Suppose we have another cause c3 and we are aware of some of its effects.

$$c_3 \rightarrow x_3, x_4,x_8, x_9$$

c3's effects have an analogous structure to c1's and c2's. All three cause $x_3$ and $x_4$. We could make an inductive leap and assume c1, c2, and c3 bring about another hidden cause - $c_4$ - which causes $x_3$ and $x_4$, and perhaps also $x_5$

$$c_1 \rightarrow c_4, x_1, x_2$$ $$c_2 \rightarrow c_4, x_6, x_7$$ $$c_3 \rightarrow c_4, x_8, x_9$$ $$c_4 \rightarrow x_3, x_4, x_5$$

This is an inductive inference and isn't certain, but if this causal structure were true we would conclude that when $c_3$ is present, $x_5$ is present, even if we never observed the correlation between $x_5$ and the other effects of $c_3$. We formed the abstract concept $c_4$ that enables us to do inferences that wouldn't have been possible otherwise.

This inference is powerful because it allows transfer learning. We can learn some causal substructure that holds true no matter where it is found, including in novel hidden causes (or concepts). We don't have to determine the correlation from scratch every time.

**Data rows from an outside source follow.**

(** * CO-PO: grading, CO achievement and PO attainment

    A shallow embedding of [cgpa_calculator.py] (classes [CGPACalculator] and
    [MLAnalyzer]) and of the cluster labelling of [app.py].

    Conventions of the embedding.
    - The code is read twice. In the exact reading Python floats are
      rationals ([Q]) compared with [==], pandas' missing marker (NaN, what
      [pd.isna] detects) is [None] in an [option], and a row has its ten
      input cells. Module [Binary64] transcribes [calculate_co_achievement],
      [calculate_all_co_achievements] and the loop body of
      [calculate_po_attainment] in the interpreter's own arithmetic
      (binary64, Rocq's primitive floats), on rows of a table in which an
      input column can be absent, so that [row[col]] can raise [KeyError].
      What depends on rounding or on an absent column is stated there.
    - A [str] is a [string]; its characters are the code points below 256.
    - A student table is held column-wise, as pandas does: the ten typed
      input columns of a row ([{component}_marks], [{component}_co_mapping])
      are a record, every other numeric column is an entry of a finite map
      from the column name to the list of its cells.
    - Exceptions are values of an error type. *)

From Stdlib Require Import QArith Qfield Lqa Lia List.
From Stdlib Require Import Strings.String Strings.Ascii DecimalString.
From Stdlib Require Import Floats.
From stdpp Require Import gmap strings list fin_maps.

Open Scope Q_scope.

(** Decimal literals such as 0.30 denote the nearest binary64 number, as
    they do in Python. *)
Set Warnings "-inexact-float".

(** ** Python built-ins used by the source *)

Module Py.

(** Exceptions the modelled code can raise. [KeyError] and [IndexError] are
    the two subclasses of Python's [LookupError]. *)
Inductive exn := KeyError | IndexError.

Inductive result (A : Type) :=
| Ok (a : A)
| Raise (e : exn).
Arguments Ok {A} a.
Arguments Raise {A} e.

Definition bind {A B} (r : result A) (k : A -> result B) : result B :=
  match r with
  | Ok a => k a
  | Raise e => Raise e
  end.

Definition is_lookup_error (e : exn) : bool :=
  match e with KeyError | IndexError => true end.

(** [str.isspace] on the code points below 256: TAB..CR, the separators
    FS..US, SPACE, NEL and NBSP. *)
Definition isspace (c : ascii) : bool :=
  let n := nat_of_ascii c in
  ((9 <=? n) && (n <=? 13) || (28 <=? n) && (n <=? 32)
   || (n =? 133) || (n =? 160))%nat.

Definition comma : ascii := ","%char.

(** [s.split(',')]: one piece more than there are commas. *)
Fixpoint split_comma (s : string) : list string :=
  match s with
  | EmptyString => [EmptyString]
  | String c rest =>
      if Ascii.eqb c comma then EmptyString :: split_comma rest
      else match split_comma rest with
           | piece :: pieces => String c piece :: pieces
           | [] => [String c EmptyString]
           end
  end.

Fixpoint lstrip (s : string) : string :=
  match s with
  | EmptyString => EmptyString
  | String c rest => if isspace c then lstrip rest else s
  end.

Fixpoint rstrip (s : string) : string :=
  match s with
  | EmptyString => EmptyString
  | String c rest =>
      match rstrip rest with
      | EmptyString => if isspace c then EmptyString else String c EmptyString
      | kept => String c kept
      end
  end.

(** [s.strip()] *)
Definition strip (s : string) : string := rstrip (lstrip s).
(** * ObjectListTableModelViewQt: a table model over a list of objects

    A shallow embedding of [ObjectListTableModelViewQt.py]: the recursive
    attribute access [getAttrRecursive] / [setAttrRecursive], the model
    class [ObjectListTableModelQt] and the delegate assignment of
    [ObjectListTableViewQt.setModel], with the properties of the
    specification proved (or refuted) about them; then the selection,
    the header menus and the slots of the view, with what the code shows
    about them.

    Python objects live in a store: an object is a location, its
    attributes are a finite map from names to slots, and two names for one
    location are aliases.  Python lists are Rocq lists indexed by [Z] with
    Python's rules for negative indices.  An exception is a value of
    [exn]; a [try] block is a match on the [result] of its body.

    What the model leaves out: the objects of the list are instances (the
    list holds no [None]); numbers and strings have no attributes; a
    property descriptor is a dict from strings to values; the toolkit's
    change notifications ([beginInsertRows] and the like) are not
    recorded; what the user does in a dialog is an argument of the slot
    that opens it; the body of a method that is called, and of the
    accessors of a property, is not run: a call is recorded, and an
    assignment that returns is one to a plain attribute. *)

From Stdlib Require Import ZArith String Ascii.
From stdpp Require Import gmap strings list sorting.
From Equations Require Import Equations.
From Equations.Prop Require Import Logic.

#[local] Set Warnings "-clear-no-such-hyp".

(** ** Exceptions and results *)

Inductive exn :=
| ValueError | AttributeError | KeyError | IndexError | TypeError | OtherError.

Inductive result (A : Type) :=
| Ok (a : A)
| Raise (e : exn).
Arguments Ok {A} a.
Arguments Raise {A} e.

#[global] Instance exn_eq_dec : EqDecision exn.
Proof. solve_decision. Defined.

#[global] Instance result_ret : MRet result := fun A a => Ok a.
#[global] Instance result_bind : MBind result := fun A B f m =>
  match m with Ok a => f a | Raise e => Raise e end.

(** [try: body except e: handler] *)
Definition try_except {A} (body : result A) (e : exn) (handler : result A) : result A :=
  match body with
  | Ok a => Ok a
  | Raise e' => if decide (e' = e) then handler else Raise e'
  end.

(** [try: body except: handler] (a bare [except] catches everything) *)
Definition try_except_all {A} (body : result A) (handler : A) : A :=
  match body with
  | Ok a => a
  | Raise _ => handler
  end.

(** ** Python values *)

Abbreviation loc := nat (only parsing).

Inductive pytype :=
| TNoneType | TBool | TInt | TFloat | TStr | TDatetime | TType | TMethod | TObject.

(** A float is carried as its bit pattern and a datetime as a time stamp:
    the program never computes with either.  [VMethod name raises] is a
    callable: calling it raises [e] when [raises = Some e] and otherwise
    returns, which the store records under [name]. *)
Inductive value :=
| VNone
| VBool (b : bool)
| VInt (n : Z)
| VFloat (bits : Z)
| VStr (s : string)
| VDatetime (stamp : Z)
| VType (t : pytype)
| VMethod (name : string) (raises : option exn)
| VRef (l : loc).

#[global] Instance pytype_eq_dec : EqDecision pytype.
Proof. solve_decision. Defined.

#[global] Instance value_eq_dec : EqDecision value.
Proof. solve_decision. Defined.

(** [type(v)] *)
Definition py_type (v : value) : pytype :=
  match v with
  | VNone => TNoneType
  | VBool _ => TBool
  | VInt _ => TInt
  | VFloat _ => TFloat
  | VStr _ => TStr
  | VDatetime _ => TDatetime
  | VType _ => TType
  | VMethod _ _ => TMethod
  | VRef _ => TObject
  end.

(** An attribute slot of an object: a plain attribute holding a value, or
    a property whose getter and setter raise.  A property whose accessors
    run code of their own and return is not modelled: what is stated of
    an assignment that returns is stated of a plain attribute. *)
Inductive slot :=
| Attr (v : value)
| Raising (e : exn).

(** The store: objects by location, each a map from attribute names to
    slots, and the names of the methods called so far. *)
Record store := {
  heap : gmap loc (gmap string slot);
  called : list string
}.

(** [getattr(obj, name)]: only objects of the store have attributes
    (the built-in attributes of numbers and strings are not modelled). *)
Definition getattr (h : gmap loc (gmap string slot)) (obj : value) (name : string)
  : result value :=
  match obj with
  | VRef l =>
      match h !! l with
      | Some o =>
          match o !! name with
          | Some (Attr v) => Ok v
          | Some (Raising e) => Raise e
          | None => Raise AttributeError
          end
      | None => Raise AttributeError
      end
  | _ => Raise AttributeError
  end.

(** [setattr(obj, name, v)] *)
Definition setattr (h : gmap loc (gmap string slot)) (obj : value) (name : string)
  (v : value) : result (gmap loc (gmap string slot)) :=
  match obj with
  | VRef l =>
      match h !! l with
      | Some o =>
          match o !! name with
          | Some (Raising e) => Raise e
          | _ => Ok (<[l := <[name := Attr v]> o]> h)
          end
      | None => Raise AttributeError
      end
  | _ => Raise AttributeError
  end.

(** ** Python strings and lists *)

(** [s[0:p]] and [s[p+1:]] for [p] within [s] *)
Definition str_before (p : nat) (s : string) : string := String.substring 0 p s.
Definition str_after (p : nat) (s : string) : string :=
  String.substring (S p) (String.length s - S p) s.

(** [sub in s] for strings *)
Definition str_contains (sub s : string) : bool :=
  match String.index 0 sub s with
  | Some _ => true
  | None => false
  end.

Definition py_len {A} (l : list A) : Z := Z.of_nat (length l).

(** Python's index normalisation: [-len <= i < 0] counts from the end. *)
Definition py_position {A} (l : list A) (i : Z) : option nat :=
  if decide (0 <= i < py_len l)%Z then Some (Z.to_nat i)
  else if decide (- py_len l <= i < 0)%Z then Some (Z.to_nat (py_len l + i))
  else None.

(** [l[i]] *)
Definition py_getitem {A} (l : list A) (i : Z) : result A :=
  match py_position l i with
  | Some n => match l !! n with Some x => Ok x | None => Raise IndexError end
  | None => Raise IndexError
  end.

(** [del l[i]] *)
Definition py_delitem {A} (l : list A) (i : Z) : result (list A) :=
  match py_position l i with
  | Some n => Ok (delete n l)
  | None => Raise IndexError
  end.

(** The bound of a slice or of [insert]: negative counts from the end, and
    the result is clamped to [0, len]. *)
Definition py_bound {A} (l : list A) (i : Z) : nat :=
  Z.to_nat (Z.min (Z.max 0 (if decide (i < 0)%Z then py_len l + i else i)) (py_len l)).

(** [l.insert(i, x)] *)
Definition py_insert {A} (l : list A) (i : Z) (x : A) : list A :=
  take (py_bound l i) l ++ x :: drop (py_bound l i) l.

(** [del l[a:b]] *)
Definition py_delslice {A} (l : list A) (a b : Z) : list A :=
  take (py_bound l a) l ++ drop (Nat.max (py_bound l a) (py_bound l b)) l.

(** [min([max([0, i]), hi])] *)
Definition clamp (i hi : Z) : Z := Z.min (Z.max 0 i) hi.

Discovering and modeling these 'middle' hidden causes also protects our algorithm's assumption that the inputs are uncorrelated in the absence of the hidden cause.

## Modus ponens

Suppose we know that a cause $c$ implies an effect $x_1$. Then when we determine the cause is present, we can validly conclude that the effect is also present.

As an example, suppose we know that all men are mortal. That is, for any entity that contains all of properties of being a man (having DNA of homo sapiens, breathing oxygen, eating food, etc.), we can be certain that that entity has the property of being mortal. In the algorithm presented above, there are two steps: 1) determining the relationship between the features and the hidden cause, and 2) inferring the remainder of the features given a subset of them by determining the probability of the hidden cause. In this case, our 'hidden cause' of mortality is the state of being a man. In other words, being a man causes mortality. We can be certain of this through inductive generalization: we observe a million entities that all have correlated features $x_1$, $x_2$, ..., $x_n$. One of these properties is mortality, and we infer that the hidden cause that makes these properties probabilistically dependent is $y$: being a man. Now that we've determined the probabilistic relationship between the features and the hidden causes, when we see an entity walking down the street wearing a name tag that says "Hello my name is Socrates", by using the subset of features that are caused by the hidden cause, we determine the probability that the entity before us is a man. If we observe lots of properties, and $P(\neg y|x_1, x_2, x_3,...)$ is very low, we conclude with high certainty that the entity is a man. The deductive step immediately follows: because all men are mortal, and this is a man with high probability, then this is mortal with high probability.

If $\forall x(Ax \implies Bx)$, then we can think of A as being the entirety or part of a hidden (sufficient) cause for B.